Mitral valve regurgitation (MVR) can cause serious complications like heart failure stroke, and in severe cases death. MVR occurs when blood leaks back to the left atrium during ventricular contraction due to the incomplete closure of the mitral valve (MV). Interestingly, all forms of MVR are characterized by morphological alterations in the normal configuration of the MV apparatus. Thus, surgical procedures to treat MVR seek to restore the MV to a functional geometric state. While some recent studies strongly suggest that the MV repair is the “gold standard” treatment, other follow-up investigations have revealed an undesirable high rate of failure and regurgitation recurrence for repairs. Furthermore, there remains an uncertainty over the optimal shape of annuloplasty rings for successful repair of regurgitant valves. Thus, in spite of the ever-increasing rate of MVR incidence, the available treatment options still need to be greatly improved.
Over the past two decades, computational simulations have made marked advancements towards providing powerful predictive tools to better understand valvular function and improve treatments for MV disease. One ongoing challenge is the development of a pipeline to quantitatively characterize and represent MV leaflet surface geometry. We have developed a methodology that utilizes a two-part additive decomposition of the MV geometric features to decouple the macro-level general leaflet shape descriptors from the leaflet fine-scale features. First, the general shapes of five ovine MV leaflets were modeled using superquadric surfaces. Second, the finer-scale geometric details were captured, quantified, and reconstructed via a 2D Fourier analysis with an additional sparsity constraint. This spectral approach allowed us to easily control the level of geometric details in the reconstructed geometry. The results revealed that our methodology provided a robust and accurate approach to develop MV-specific models with an adjustable level of spatial resolution and geometric detail. Such fully customizable models provide the necessary means to perform computational simulations of the MV in a range of geometric detail, allowing identification of the complexity required to achieve predictive MV simulations to a desired accuracy level.

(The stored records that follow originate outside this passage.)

Lemma eff_bind_l {A B} (m : M A) (f : A -> M B) (s : ChatState) (e : Effect) :
  In e (snd (fst (m s))) -> In e (snd (fst (bind m f s))).
Proof.
  unfold bind. destruct (m s) as [[s1 l1] [a|]]; cbn; [| auto].
  destruct (f a s1) as [[s2 l2] r2]. cbn. intros H. apply in_or_app. left. exact H.
Qed.

Lemma eff_bind_r {A B} (m : M A) (f : A -> M B) (s s1 : ChatState) (l1 : list Effect) (a : A)
    (e : Effect) :
  m s = (s1, l1, Some a) -> In e (snd (fst (f a s1))) -> In e (snd (fst (bind m f s))).
Proof.
  unfold bind. intros ->. destruct (f a s1) as [[s2 l2] r2]. cbn.
  intros H. apply in_or_app. right. exact H.
Qed.

Lemma eff_try_catch_l {A} (m h : M A) (s : ChatState) (e : Effect) :
  In e (snd (fst (m s))) -> In e (snd (fst (try_catch m h s))).
Proof.
  unfold try_catch. destruct (m s) as [[s1 l1] [a|]]; cbn; [auto |].
  destruct (h s1) as [[s2 l2] r2]. cbn. intros H. apply in_or_app. left. exact H.
Qed.

Lemma eff_try_finally_l {A} (m : M A) (f : M unit) (s : ChatState) (e : Effect) :
  In e (snd (fst (m s))) -> In e (snd (fst (try_finally m f s))).
Proof.
  unfold try_finally. destruct (m s) as [[s1 l1] r].
  destruct (f s1) as [[s2 l2] r2]. cbn. intros H. apply in_or_app. left. exact H.
Qed.

Lemma eff_call {A} (c : ApiCall) (answer : option A) (s : ChatState) :
  In (Net c) (snd (fst (call c answer s))).
Proof. left. reflexivity. Qed.

(** The local path of [selectChat] issues no network call. *)
Lemma select_local_offline (auth : bool) (srv : ChatServer) (id : jstr) (s : ChatState) :
  is_local id = true -> existsb is_net (effects (selectChat auth srv id) s) = false.
Proof.
  intros H. unfold effects, selectChat, bind at 1, get. rewrite H.
  destruct (find_by_id id (chatHistories s)); reflexivity.
Qed.

(** The local path of [deleteChat] issues no network call. *)
Lemma delete_local_offline (auth : bool) (srv : ChatServer) (id : jstr) (s : ChatState) :
  is_local id = true -> existsb is_net (effects (deleteChat auth srv id) s) = false.
Proof.
  intros H. unfold effects, deleteChat, bind at 1, get. cbv beta. rewrite H.
  unfold bind, setChatHistories.
  destruct (match currentChat s with Some c => jeqb (h_id c) id | None => false end);
    reflexivity.
Qed.

(** A send to a local current chat issues no network call. *)
Lemma send_local_offline (auth : bool) (srv : ChatServer) (env : Env) (content : jstr)
    (s : ChatState) (c : ChatHistory) :
  currentChat s = Some c -> is_local (h_id c) = true ->
  existsb is_net (effects (sendMessage auth srv env content) s) = false.
Proof.
  intros Hc Hl. unfold effects.
  assert (Hres : resolveTarget auth srv env (currentChat s) s = (s, [], Some (Some c)))
    by (rewrite Hc; apply resolveTarget_current).
  rewrite (sendMessage_eq _ _ _ _ _ _ _ _ Hres). cbv zeta. unfold try_catch.
  rewrite dispatch_canned by (rewrite Hl, andb_false_r; reflexivity).
  reflexivity.
Qed.

(** The remote path of [selectChat] fetches the session's messages. *)
Lemma select_remote_online (srv : ChatServer) (id : jstr) (s : ChatState) :
  is_local id = false ->
  In (Net (GetChatMessages (parseInt id))) (effects (selectChat true srv id) s).
Proof.
  intros H. unfold effects, selectChat.
  apply (eff_bind_r _ _ s s [] s); [reflexivity |]. rewrite H. cbn [negb].
  apply eff_try_finally_l, eff_try_catch_l.
  apply (eff_bind_r _ _ s (mkState (chatHistories s) (currentChat s) true) [] tt);
    [reflexivity |].
  apply eff_bind_l, eff_call.
Qed.

(** The remote path of [deleteChat] issues the server-side delete. *)
Lemma delete_remote_online (srv : ChatServer) (id : jstr) (s : ChatState) :
  is_local id = false ->
  In (Net (DeleteChatSession (parseInt id))) (effects (deleteChat true srv id) s).
Proof.
  intros H. unfold effects, deleteChat.
  apply (eff_bind_r _ _ s s [] s); [reflexivity |]. cbv beta. rewrite H. cbn [negb].
  apply eff_try_catch_l, eff_bind_l, eff_call.
Qed.

(** A send to a remote current chat posts the message to the server. *)
Lemma send_remote_online (srv : ChatServer) (env : Env) (content : jstr)
    (s : ChatState) (c : ChatHistory) :
  currentChat s = Some c -> is_local (h_id c) = false ->
  In (Net (SendMessage (parseInt (h_id c)) content)) (effects (sendMessage true srv env content) s).
Proof.
  intros Hc Hl. unfold effects.
  assert (Hres : resolveTarget true srv env (currentChat s) s = (s, [], Some (Some c)))
    by (rewrite Hc; apply resolveTarget_current).
  rewrite (sendMessage_eq _ _ _ _ _ _ _ _ Hres). cbv zeta.
  match goal with
  | |- context [try_catch ?m ?h ?s2] =>
      assert (Hin : In (Net (SendMessage (parseInt (h_id c)) content))
                       (snd (fst (try_catch m h s2))))
  end.
  { apply eff_try_catch_l. unfold dispatch. rewrite Hl. cbn [andb negb].
    apply eff_bind_l, eff_call. }
  destruct (try_catch _ _ _) as [[s3 l3] r3]. exact Hin.
Qed.

(** Runs of whole callbacks. In every reachable world of [System.step],
    which runs each callback to completion, the id of every session held
    (the Directory and the current chat) decides the path of every
    operation on it. A "local-" id takes the local path under either
    authentication state: [selectChat] and [deleteChat] on it, and a
    [sendMessage] while it is current, issue no network call. A
    server-issued id only occurs while authenticated, and then takes the
    remote path: [selectChat] fetches its messages, [deleteChat] deletes it
    on the server, and [sendMessage] while it is current posts to it.
    No operation renames a session: the ids of the Directory after any
    operation are at most one new id followed by a subsequence of the ids
    before it. *)
Theorem atomic_namespace_decides_path (w : World) (Hreach : reachable w)
    (srv : ChatServer) (env : Env) (content : jstr)
    (c : ChatHistory) (Hc : In c (sessions (w_chat w))) :
  (is_local (h_id c) = true ->
     existsb is_net (effects (selectChat (w_auth w) srv (h_id c)) (w_chat w)) = false /\
     existsb is_net (effects (deleteChat (w_auth w) srv (h_id c)) (w_chat w)) = false /\
     (currentChat (w_chat w) = Some c ->
        existsb is_net (effects (sendMessage (w_auth w) srv env content) (w_chat w)) = false)) /\
  (is_local (h_id c) = false ->
     w_auth w = true /\
     In (Net (GetChatMessages (parseInt (h_id c))))
        (effects (selectChat (w_auth w) srv (h_id c)) (w_chat w)) /\
     In (Net (DeleteChatSession (parseInt (h_id c))))
        (effects (deleteChat (w_auth w) srv (h_id c)) (w_chat w)) /\
     (currentChat (w_chat w) = Some c ->
        In (Net (SendMessage (parseInt (h_id c)) content))
           (effects (sendMessage (w_auth w) srv env content) (w_chat w)))) /\
  (forall op : Op, exists (pre : list jstr) (keep : jstr -> bool),
     (length pre <= 1)%nat /\
     map h_id (chatHistories (run (run_op (w_auth w) srv env op) (w_chat w))) =
       app pre (filter keep (map h_id (chatHistories (w_chat w))))).
Proof.
  split; [| split].
  - intros Hl. split; [| split].
    + apply select_local_offline, Hl.
    + apply delete_local_offline, Hl.
    + intros Hcur. apply (send_local_offline _ _ _ _ _ c Hcur Hl).
  - intros Hl.
    assert (Ha : w_auth w = true).
    { destruct (w_auth w) eqn:E; [reflexivity |].
      pose proof (reachable_anon_local w Hreach E c Hc) as Hloc. congruence. }
    rewrite Ha. split; [reflexivity | split; [| split]].
    + apply select_remote_online, Hl.
    + apply delete_remote_online, Hl.
    + intros Hcur. apply (send_remote_online _ _ _ _ c Hcur Hl).
  - intros op. apply op_keeps_ids.
Qed.

Lemma atomic_namespace_decides_path_example :
  reachable (mkWorld true (run (authEffect true srv_ok) empty_state)) /\
  In chat5 (sessions (run (authEffect true srv_ok) empty_state)) /\
  is_local (h_id chat5) = false /\
  In (Net (GetChatMessages (parseInt (h_id chat5))))
     (effects (selectChat true srv_ok (h_id chat5)) (run (authEffect true srv_ok) empty_state)).
Proof.
  assert (Hr : reachable (mkWorld true (run (authEffect true srv_ok) empty_state)))
    by (apply (reach_step (mkWorld false empty_state)); [apply reach_init | apply step_login]).
  assert (Hc : In chat5 (sessions (run (authEffect true srv_ok) empty_state)))
    by (vm_compute; right; left; reflexivity).
  assert (Hl : is_local (h_id chat5) = false) by reflexivity.
  split; [exact Hr | split; [exact Hc | split; [exact Hl |]]].
  destruct (atomic_namespace_decides_path _ Hr srv_ok env0 (js "Hi") chat5 Hc) as [_ [Hremote _]].
  apply Hremote. exact Hl.
Qed.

Next, we note that there is a lack of complete in-vivo geometric information, which presents significant challenges in the development of patient-specific computational models. To address this issue, we have developed a novel pipeline for building attribute-rich computational models of MV of varying fidelity from in-vitro imaging data. The approach combined high-resolution geometric information from loaded and unloaded states to achieve a high level of anatomic detail, followed by mapping and parametric embedding of tissue attributes to build a high resolution, attribute-rich computational model. Subsequent lower resolution models were then developed, and evaluated by comparing the displacements and surface strains to those extracted from the imaging data. We then established required levels of fidelity for building predictive MV models in the diseased and post-repaired states, demonstrating that a model with a feature size of ∼5 mm and mesh size of ∼1 mm was sufficient to predict overall MV shape, stress, and strain distributions with high accuracy. However, more detailed models were found to be needed to simulate microstructural events. We conclude that the developed pipeline enables appropriate fidelity level models for the biomechanical simulations of MV under different physiological states for a range of modeling goals.
Finally, we note that the MV is not just a passive flap made from inert material, but is rather a living soft tissue. As such, it has long been noted that mechanical stress is one of the major etiological factors underlying soft tissue remodeling. A lower level challenge is thus how altered tissue stress states lead to deviations from cellular homeostasis, resulting in subsequent cellular activation and extracellular matrix (ECM) remodeling. This requires a quantitative link between alterations in the organ-level in vivo state and in vitro-based mechanobiology studies is yet to be made. We thus developed an integrated experimental-computational approach to elucidate heart valve tissue and interstitial cell responses to varying tissue strain levels. Comprehensive results at different length-scales revealed that normal responses are observed only within a defined range of tissue deformations, whereas deformations outside of this range lead to hypo- and hyper-synthetic responses, evidenced by changes in α-smooth muscle actin, type I collagen, and other ECM and cell adhesion molecule regulation. We identified valve interstitial cell deformation as a key player in leaflet tissue homeostatic regulation and as such, used it as the metric that makes the critical link between in vitro responses to simulated equivalent in vivo behavior. Results indicated that cell responses have a delimited range of in vivo deformations that maintain a homeostatic response, suggesting that deviations from this range may lead to deleterious tissue remodeling and failure.